## ABOUT THIS TASK
Quote the lines from the line holding "dict_get (read_fast Sample.ticker_live)" to the very end of the listing, exactly, and no others.

## EXCERPTED DATA
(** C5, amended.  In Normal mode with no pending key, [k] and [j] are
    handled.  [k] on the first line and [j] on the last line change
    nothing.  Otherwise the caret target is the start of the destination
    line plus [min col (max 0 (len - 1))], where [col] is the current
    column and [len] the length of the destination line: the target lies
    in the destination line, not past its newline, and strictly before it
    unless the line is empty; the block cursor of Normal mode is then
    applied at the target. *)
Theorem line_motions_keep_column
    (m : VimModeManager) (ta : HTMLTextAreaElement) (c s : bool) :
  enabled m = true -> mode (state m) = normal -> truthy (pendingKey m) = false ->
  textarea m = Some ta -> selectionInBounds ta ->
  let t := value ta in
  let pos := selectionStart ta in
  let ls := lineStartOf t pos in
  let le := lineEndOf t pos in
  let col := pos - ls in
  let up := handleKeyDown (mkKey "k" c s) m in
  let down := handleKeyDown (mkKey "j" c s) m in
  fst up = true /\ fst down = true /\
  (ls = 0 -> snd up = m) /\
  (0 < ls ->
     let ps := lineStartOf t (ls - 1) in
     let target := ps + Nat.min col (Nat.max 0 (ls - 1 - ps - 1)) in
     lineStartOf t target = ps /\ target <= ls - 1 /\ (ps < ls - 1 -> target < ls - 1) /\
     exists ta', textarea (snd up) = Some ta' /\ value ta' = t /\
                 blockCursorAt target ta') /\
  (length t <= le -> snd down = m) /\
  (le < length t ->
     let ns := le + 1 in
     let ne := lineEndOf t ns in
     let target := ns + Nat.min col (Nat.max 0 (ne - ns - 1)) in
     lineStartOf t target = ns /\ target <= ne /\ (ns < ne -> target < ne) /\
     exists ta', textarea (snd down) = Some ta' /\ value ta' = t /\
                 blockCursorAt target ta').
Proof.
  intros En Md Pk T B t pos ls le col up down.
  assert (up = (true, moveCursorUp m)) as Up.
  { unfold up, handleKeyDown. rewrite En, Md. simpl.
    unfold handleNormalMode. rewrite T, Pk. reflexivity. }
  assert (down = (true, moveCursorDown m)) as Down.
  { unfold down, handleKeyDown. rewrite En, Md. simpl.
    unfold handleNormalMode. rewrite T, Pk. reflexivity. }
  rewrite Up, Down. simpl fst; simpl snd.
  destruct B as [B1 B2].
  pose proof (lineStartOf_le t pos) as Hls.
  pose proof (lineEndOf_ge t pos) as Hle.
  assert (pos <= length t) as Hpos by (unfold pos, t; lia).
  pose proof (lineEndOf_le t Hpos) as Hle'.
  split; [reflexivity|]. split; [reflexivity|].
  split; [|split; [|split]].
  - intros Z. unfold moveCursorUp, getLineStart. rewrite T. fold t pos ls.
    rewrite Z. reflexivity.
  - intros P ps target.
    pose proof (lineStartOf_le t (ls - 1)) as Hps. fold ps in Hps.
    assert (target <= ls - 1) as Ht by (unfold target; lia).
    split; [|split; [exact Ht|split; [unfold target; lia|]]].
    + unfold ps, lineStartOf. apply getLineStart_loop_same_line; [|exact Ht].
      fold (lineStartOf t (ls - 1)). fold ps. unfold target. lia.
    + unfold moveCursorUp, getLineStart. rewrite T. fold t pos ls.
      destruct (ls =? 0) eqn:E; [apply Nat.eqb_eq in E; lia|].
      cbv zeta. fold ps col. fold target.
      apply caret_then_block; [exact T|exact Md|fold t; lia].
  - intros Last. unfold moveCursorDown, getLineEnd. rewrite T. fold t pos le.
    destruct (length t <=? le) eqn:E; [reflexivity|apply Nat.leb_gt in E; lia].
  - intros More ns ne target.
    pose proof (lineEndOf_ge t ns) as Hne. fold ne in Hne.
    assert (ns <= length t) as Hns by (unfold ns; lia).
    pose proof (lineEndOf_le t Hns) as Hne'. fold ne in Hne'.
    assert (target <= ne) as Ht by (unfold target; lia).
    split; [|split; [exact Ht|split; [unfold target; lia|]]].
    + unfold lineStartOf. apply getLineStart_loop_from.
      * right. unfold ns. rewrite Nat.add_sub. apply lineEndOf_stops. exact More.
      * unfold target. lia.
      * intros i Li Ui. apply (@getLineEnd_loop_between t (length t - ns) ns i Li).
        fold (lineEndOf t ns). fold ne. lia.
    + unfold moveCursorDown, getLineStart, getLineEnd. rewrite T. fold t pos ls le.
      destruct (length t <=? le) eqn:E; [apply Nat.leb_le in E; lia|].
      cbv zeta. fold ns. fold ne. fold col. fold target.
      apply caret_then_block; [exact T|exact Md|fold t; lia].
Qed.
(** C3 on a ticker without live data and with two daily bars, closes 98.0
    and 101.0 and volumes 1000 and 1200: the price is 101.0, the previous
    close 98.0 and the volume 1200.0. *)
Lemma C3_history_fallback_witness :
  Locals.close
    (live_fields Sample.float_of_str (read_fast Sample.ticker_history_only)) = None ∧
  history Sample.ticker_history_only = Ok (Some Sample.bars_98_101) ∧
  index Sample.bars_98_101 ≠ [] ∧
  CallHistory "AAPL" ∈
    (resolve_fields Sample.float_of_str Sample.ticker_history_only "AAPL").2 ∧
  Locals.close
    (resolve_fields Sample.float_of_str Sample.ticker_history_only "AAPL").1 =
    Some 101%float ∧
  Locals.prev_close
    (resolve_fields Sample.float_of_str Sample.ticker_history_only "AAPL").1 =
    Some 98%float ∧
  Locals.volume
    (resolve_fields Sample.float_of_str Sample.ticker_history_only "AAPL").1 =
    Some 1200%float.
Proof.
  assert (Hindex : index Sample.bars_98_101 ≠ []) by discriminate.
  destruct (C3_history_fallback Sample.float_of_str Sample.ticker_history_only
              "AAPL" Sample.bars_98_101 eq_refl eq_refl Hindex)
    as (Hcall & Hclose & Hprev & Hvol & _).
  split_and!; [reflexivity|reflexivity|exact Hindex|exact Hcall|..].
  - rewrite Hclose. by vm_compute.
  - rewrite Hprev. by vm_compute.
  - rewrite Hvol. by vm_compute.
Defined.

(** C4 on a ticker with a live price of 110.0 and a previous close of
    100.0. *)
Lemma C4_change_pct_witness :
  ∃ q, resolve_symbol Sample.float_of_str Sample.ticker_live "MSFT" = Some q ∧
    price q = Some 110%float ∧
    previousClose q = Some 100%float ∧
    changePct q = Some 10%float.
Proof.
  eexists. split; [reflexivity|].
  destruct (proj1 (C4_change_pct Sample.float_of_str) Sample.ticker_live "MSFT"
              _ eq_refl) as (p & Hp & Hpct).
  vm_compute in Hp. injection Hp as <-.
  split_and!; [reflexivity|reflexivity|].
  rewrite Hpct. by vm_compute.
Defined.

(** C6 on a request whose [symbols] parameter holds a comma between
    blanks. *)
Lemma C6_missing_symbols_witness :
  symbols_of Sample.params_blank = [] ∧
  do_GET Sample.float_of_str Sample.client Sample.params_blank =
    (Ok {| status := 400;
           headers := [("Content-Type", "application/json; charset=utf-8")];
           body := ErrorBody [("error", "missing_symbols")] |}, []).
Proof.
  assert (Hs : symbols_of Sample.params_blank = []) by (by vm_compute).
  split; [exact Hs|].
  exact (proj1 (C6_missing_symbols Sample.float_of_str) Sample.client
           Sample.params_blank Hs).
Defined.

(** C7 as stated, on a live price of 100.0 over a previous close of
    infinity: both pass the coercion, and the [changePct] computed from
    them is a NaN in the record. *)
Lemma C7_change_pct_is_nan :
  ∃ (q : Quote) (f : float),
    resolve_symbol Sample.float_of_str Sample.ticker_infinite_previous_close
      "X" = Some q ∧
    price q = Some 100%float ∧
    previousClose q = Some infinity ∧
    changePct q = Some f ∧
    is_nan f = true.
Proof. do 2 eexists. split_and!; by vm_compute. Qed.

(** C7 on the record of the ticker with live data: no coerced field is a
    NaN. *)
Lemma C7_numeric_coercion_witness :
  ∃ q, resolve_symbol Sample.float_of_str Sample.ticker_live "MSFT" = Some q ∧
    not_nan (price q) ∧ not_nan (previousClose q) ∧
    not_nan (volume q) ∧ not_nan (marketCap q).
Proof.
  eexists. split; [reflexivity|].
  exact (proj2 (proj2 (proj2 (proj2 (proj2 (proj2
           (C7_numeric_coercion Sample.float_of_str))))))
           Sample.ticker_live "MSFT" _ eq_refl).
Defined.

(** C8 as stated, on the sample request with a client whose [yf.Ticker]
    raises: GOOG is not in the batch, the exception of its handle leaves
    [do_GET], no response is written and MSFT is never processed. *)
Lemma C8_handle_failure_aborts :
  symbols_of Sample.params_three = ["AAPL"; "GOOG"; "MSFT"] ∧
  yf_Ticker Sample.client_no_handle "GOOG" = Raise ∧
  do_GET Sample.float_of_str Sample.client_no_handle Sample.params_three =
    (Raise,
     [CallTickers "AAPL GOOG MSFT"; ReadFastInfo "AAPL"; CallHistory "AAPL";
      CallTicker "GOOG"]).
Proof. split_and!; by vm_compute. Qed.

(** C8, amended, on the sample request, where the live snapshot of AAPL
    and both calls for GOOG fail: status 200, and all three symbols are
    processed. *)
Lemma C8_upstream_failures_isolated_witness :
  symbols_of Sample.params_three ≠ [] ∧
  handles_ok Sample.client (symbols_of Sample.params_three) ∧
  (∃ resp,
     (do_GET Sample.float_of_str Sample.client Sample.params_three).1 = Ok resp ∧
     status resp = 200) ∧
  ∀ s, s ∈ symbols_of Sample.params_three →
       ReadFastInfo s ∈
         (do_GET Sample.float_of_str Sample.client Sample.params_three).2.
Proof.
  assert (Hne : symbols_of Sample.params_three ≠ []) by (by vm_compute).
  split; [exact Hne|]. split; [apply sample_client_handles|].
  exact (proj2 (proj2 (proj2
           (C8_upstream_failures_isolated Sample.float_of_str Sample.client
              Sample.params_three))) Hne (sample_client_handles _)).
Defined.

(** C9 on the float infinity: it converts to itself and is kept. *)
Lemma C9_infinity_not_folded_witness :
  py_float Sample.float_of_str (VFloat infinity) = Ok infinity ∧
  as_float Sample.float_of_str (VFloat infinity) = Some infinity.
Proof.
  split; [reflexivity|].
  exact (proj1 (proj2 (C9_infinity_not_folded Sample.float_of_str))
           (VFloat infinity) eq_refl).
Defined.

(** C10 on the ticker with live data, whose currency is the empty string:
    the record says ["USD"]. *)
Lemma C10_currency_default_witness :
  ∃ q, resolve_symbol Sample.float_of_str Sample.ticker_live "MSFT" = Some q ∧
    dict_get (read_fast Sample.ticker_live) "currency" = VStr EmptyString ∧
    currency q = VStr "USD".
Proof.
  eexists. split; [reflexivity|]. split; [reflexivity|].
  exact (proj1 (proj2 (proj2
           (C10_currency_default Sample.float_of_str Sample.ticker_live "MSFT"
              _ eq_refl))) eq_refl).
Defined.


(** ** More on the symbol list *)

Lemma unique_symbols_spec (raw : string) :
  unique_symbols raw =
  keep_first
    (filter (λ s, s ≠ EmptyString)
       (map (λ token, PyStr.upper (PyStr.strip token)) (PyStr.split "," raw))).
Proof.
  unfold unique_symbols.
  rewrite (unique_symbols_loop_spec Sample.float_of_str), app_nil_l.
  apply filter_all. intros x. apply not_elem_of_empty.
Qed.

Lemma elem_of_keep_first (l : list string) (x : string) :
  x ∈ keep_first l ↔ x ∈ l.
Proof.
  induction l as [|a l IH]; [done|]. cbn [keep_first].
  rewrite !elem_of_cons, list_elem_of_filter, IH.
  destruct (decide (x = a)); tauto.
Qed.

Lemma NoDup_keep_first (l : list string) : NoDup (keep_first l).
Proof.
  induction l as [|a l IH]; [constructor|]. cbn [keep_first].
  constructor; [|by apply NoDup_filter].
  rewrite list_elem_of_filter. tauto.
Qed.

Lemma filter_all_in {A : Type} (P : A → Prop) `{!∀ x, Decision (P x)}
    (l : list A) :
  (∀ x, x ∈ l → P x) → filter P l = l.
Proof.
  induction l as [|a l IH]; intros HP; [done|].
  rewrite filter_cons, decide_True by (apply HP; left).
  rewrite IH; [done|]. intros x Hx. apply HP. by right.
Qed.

## EXERCISE ANSWER
    dict_get (read_fast Sample.ticker_live) "currency" = VStr EmptyString ∧
    currency q = VStr "USD".
Proof.
  eexists. split; [reflexivity|]. split; [reflexivity|].
  exact (proj1 (proj2 (proj2
           (C10_currency_default Sample.float_of_str Sample.ticker_live "MSFT"
              _ eq_refl))) eq_refl).
Defined.


(** ** More on the symbol list *)

Lemma unique_symbols_spec (raw : string) :
  unique_symbols raw =
  keep_first
    (filter (λ s, s ≠ EmptyString)
       (map (λ token, PyStr.upper (PyStr.strip token)) (PyStr.split "," raw))).
Proof.
  unfold unique_symbols.
  rewrite (unique_symbols_loop_spec Sample.float_of_str), app_nil_l.
  apply filter_all. intros x. apply not_elem_of_empty.
Qed.

Lemma elem_of_keep_first (l : list string) (x : string) :
  x ∈ keep_first l ↔ x ∈ l.
Proof.
  induction l as [|a l IH]; [done|]. cbn [keep_first].
  rewrite !elem_of_cons, list_elem_of_filter, IH.
  destruct (decide (x = a)); tauto.
Qed.

Lemma NoDup_keep_first (l : list string) : NoDup (keep_first l).
Proof.
  induction l as [|a l IH]; [constructor|]. cbn [keep_first].
  constructor; [|by apply NoDup_filter].
  rewrite list_elem_of_filter. tauto.
Qed.

Lemma filter_all_in {A : Type} (P : A → Prop) `{!∀ x, Decision (P x)}
    (l : list A) :
  (∀ x, x ∈ l → P x) → filter P l = l.
Proof.
  induction l as [|a l IH]; intros HP; [done|].
  rewrite filter_cons, decide_True by (apply HP; left).
  rewrite IH; [done|]. intros x Hx. apply HP. by right.
Qed.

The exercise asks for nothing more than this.